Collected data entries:
= Beginning of Section =
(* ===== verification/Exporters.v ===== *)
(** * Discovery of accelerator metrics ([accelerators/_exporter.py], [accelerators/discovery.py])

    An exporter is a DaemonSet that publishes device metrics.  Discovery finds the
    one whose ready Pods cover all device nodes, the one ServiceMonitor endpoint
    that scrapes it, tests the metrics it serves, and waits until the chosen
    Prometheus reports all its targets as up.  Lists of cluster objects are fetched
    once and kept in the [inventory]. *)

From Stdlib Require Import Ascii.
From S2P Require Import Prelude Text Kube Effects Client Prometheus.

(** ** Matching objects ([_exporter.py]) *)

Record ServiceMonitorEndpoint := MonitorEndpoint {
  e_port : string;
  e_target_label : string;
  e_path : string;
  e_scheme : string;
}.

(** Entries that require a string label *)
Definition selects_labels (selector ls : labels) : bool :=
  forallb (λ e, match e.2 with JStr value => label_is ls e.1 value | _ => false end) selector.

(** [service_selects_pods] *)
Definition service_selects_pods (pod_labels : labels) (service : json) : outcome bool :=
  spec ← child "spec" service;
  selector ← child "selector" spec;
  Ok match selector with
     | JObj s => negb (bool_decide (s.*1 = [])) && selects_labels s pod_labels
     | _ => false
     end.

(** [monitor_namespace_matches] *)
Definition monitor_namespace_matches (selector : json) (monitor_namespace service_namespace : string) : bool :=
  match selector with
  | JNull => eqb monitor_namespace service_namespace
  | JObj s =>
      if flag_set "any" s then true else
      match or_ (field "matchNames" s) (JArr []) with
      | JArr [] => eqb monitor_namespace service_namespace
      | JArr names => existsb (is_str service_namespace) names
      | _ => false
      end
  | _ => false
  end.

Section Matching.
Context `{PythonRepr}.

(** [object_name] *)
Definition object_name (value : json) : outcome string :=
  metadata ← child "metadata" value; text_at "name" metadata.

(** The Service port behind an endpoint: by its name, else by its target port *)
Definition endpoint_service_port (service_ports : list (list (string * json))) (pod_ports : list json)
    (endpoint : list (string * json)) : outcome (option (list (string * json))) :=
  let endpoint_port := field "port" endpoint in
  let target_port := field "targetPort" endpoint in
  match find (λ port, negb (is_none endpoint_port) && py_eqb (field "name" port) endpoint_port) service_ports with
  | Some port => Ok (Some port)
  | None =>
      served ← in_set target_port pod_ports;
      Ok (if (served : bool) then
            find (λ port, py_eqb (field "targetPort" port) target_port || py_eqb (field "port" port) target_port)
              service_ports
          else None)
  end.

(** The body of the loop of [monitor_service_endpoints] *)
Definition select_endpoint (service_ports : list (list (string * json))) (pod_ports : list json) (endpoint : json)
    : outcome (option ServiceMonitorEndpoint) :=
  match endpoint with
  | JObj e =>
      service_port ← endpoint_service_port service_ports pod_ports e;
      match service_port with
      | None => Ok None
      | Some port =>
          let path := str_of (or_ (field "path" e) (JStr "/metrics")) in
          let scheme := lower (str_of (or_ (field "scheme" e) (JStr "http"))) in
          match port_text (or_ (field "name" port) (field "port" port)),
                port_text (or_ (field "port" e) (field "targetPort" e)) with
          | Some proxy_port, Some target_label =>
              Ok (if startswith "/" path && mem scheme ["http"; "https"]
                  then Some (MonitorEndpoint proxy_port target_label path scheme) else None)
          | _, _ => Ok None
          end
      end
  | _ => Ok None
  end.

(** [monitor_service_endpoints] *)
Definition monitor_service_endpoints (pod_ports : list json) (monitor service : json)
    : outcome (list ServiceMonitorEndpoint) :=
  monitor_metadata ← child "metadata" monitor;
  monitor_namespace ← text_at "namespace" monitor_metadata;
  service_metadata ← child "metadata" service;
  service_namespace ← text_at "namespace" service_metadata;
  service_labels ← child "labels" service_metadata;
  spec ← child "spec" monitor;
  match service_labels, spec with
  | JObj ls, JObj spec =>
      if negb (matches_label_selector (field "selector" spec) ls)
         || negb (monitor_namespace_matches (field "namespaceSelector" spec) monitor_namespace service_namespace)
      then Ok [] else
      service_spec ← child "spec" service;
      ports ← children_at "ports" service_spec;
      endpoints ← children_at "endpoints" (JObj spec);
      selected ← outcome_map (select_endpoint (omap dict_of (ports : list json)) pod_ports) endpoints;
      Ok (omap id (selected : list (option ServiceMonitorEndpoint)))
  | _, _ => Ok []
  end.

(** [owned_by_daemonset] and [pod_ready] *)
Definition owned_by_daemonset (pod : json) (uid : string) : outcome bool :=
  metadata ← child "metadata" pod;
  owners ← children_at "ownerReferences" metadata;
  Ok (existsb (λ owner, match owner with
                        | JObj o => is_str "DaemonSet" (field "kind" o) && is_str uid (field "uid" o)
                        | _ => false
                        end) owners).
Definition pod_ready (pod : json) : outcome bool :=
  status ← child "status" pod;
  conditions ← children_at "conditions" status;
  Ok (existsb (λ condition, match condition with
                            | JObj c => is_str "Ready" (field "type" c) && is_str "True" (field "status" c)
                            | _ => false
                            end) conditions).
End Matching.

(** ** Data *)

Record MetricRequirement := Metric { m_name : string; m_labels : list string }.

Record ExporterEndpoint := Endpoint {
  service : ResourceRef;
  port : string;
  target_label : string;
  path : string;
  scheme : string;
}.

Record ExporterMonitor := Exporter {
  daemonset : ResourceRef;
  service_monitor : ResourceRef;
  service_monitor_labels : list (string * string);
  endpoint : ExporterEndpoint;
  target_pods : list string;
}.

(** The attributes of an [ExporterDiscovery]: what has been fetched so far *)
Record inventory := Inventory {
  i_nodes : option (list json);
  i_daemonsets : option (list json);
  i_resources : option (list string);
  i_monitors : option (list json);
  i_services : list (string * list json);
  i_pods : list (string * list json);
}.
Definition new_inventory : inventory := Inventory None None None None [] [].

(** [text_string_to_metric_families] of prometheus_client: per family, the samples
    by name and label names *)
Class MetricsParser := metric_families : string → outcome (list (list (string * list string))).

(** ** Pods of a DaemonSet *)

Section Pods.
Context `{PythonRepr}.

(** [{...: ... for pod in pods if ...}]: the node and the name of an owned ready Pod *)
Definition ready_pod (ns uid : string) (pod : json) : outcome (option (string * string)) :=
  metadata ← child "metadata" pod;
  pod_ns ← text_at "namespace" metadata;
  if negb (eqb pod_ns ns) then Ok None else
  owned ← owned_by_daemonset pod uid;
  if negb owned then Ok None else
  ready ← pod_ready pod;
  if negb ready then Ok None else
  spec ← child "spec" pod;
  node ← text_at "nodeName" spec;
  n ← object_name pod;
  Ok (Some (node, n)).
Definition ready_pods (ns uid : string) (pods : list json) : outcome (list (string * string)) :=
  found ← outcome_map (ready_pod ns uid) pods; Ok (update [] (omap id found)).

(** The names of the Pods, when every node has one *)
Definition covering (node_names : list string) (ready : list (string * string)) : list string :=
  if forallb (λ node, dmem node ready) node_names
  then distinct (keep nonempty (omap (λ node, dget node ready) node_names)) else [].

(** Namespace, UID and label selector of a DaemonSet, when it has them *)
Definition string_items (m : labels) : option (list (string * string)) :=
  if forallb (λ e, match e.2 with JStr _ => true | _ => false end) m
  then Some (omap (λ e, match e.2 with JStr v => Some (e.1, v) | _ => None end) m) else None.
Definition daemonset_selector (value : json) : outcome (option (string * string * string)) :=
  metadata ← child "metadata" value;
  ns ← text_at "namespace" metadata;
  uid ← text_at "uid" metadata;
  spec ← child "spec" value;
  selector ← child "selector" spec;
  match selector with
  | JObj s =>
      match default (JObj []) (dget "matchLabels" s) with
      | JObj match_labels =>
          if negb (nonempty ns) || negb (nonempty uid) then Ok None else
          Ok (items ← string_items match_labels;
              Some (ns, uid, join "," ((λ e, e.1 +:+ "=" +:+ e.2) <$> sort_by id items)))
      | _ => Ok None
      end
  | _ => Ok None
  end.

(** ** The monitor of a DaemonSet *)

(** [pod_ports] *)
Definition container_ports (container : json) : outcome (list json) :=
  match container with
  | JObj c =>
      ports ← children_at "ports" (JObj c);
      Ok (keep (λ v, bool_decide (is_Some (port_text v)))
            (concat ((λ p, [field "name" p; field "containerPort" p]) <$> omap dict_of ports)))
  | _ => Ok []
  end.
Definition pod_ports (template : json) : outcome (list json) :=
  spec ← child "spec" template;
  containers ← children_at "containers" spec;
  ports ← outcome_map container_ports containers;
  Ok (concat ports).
= End of Section =
= Beginning of Section =
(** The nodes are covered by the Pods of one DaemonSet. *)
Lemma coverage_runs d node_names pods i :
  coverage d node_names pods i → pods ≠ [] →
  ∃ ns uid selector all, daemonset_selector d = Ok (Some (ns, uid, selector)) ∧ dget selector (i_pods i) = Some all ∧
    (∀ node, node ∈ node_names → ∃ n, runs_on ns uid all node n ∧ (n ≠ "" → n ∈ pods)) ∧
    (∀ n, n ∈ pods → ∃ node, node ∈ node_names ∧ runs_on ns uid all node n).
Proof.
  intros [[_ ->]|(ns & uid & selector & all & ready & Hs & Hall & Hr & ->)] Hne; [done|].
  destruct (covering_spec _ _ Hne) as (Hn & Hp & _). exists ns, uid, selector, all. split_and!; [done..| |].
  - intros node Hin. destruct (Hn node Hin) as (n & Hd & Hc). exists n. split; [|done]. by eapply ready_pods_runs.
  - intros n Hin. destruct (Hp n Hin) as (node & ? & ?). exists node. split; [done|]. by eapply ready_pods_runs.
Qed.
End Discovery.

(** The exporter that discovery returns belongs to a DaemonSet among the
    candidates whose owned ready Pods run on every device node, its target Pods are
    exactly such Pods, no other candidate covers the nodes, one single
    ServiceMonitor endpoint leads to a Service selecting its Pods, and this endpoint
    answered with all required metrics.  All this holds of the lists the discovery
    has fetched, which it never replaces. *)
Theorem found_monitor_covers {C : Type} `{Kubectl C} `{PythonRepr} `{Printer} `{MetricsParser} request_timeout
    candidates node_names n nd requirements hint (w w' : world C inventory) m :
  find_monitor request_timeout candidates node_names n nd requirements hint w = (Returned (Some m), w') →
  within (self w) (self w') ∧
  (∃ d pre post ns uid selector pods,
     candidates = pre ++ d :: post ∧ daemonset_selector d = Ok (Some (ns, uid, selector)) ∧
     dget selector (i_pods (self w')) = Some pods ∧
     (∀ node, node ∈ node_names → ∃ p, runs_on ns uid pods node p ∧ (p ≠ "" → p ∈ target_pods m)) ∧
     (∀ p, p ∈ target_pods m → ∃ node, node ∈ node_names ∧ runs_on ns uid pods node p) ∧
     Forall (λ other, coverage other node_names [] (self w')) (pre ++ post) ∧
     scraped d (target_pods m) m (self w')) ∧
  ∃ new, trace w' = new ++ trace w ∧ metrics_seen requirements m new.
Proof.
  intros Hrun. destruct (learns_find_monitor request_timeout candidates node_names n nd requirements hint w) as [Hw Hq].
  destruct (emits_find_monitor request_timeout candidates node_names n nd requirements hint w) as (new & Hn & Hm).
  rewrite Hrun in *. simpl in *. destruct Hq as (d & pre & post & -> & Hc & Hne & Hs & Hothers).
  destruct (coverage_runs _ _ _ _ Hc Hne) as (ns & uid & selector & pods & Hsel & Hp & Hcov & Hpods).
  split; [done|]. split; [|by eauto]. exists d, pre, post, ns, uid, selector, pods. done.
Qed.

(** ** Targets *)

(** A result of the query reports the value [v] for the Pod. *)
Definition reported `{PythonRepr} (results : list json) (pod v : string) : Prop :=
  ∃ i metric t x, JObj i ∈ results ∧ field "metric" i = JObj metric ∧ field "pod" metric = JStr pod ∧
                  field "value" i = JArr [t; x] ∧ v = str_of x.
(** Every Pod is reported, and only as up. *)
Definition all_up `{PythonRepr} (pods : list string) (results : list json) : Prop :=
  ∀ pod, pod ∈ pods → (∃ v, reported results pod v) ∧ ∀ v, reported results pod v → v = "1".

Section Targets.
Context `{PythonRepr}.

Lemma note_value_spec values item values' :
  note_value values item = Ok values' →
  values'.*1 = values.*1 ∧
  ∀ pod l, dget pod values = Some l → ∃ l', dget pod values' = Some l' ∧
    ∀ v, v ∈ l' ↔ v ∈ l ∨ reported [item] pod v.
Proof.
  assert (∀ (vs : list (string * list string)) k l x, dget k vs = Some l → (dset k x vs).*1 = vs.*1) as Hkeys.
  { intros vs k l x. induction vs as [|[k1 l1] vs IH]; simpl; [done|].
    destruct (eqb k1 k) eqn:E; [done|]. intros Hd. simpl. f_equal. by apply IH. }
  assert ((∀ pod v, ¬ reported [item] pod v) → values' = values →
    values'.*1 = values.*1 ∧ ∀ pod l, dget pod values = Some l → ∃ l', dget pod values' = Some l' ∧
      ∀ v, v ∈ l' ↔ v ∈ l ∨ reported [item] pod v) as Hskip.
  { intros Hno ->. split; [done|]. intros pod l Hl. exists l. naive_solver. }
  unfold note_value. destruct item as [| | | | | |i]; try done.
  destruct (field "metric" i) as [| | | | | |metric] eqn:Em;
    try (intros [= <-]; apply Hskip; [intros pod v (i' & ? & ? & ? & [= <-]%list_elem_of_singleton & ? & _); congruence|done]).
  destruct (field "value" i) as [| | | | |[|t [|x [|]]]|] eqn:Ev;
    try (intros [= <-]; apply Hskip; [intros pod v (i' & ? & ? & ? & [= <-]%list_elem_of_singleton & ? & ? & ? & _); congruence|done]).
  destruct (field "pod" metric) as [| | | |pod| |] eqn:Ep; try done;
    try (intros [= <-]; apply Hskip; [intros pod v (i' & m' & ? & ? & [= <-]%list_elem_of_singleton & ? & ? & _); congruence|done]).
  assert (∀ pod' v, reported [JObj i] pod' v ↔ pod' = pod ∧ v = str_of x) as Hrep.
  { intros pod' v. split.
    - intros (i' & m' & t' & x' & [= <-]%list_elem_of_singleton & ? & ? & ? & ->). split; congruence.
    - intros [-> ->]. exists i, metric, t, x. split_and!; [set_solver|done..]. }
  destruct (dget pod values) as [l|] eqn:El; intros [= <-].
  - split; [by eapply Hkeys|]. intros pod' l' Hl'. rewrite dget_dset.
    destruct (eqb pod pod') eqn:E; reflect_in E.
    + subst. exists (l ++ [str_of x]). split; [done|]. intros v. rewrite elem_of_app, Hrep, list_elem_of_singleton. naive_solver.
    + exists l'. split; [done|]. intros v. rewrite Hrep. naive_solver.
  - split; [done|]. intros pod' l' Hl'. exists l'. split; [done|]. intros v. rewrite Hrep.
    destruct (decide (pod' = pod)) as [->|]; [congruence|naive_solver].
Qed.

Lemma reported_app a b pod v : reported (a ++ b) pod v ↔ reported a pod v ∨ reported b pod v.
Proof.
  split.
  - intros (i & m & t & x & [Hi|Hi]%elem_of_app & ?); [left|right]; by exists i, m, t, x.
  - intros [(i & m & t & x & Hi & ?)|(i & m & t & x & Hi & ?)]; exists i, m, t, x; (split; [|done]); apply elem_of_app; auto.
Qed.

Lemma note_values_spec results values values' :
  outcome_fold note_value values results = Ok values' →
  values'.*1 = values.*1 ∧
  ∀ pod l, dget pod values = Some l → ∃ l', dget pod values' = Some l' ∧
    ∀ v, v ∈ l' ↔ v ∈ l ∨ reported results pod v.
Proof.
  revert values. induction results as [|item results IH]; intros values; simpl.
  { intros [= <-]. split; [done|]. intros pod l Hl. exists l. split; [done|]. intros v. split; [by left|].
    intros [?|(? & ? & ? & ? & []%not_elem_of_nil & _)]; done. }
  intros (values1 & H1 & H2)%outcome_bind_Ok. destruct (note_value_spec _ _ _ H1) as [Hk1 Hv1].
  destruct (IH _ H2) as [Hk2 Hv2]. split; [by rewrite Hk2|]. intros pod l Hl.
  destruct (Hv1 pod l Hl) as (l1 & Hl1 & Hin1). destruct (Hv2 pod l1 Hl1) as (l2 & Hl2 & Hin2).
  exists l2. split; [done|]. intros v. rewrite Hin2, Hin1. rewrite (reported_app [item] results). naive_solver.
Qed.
= End of Section =
◆ PROBLEM TO SOLVE
Copy out the lines above exactly, beginning at the one that contains "(* ===== verification/Exporters.v ===== *)" and ending at the one that contains "An exporter is".

◆ RESULT FOR THIS TASK
(* ===== verification/Exporters.v ===== *)
(** * Discovery of accelerator metrics ([accelerators/_exporter.py], [accelerators/discovery.py])

    An exporter is a DaemonSet that publishes device metrics.  Discovery finds the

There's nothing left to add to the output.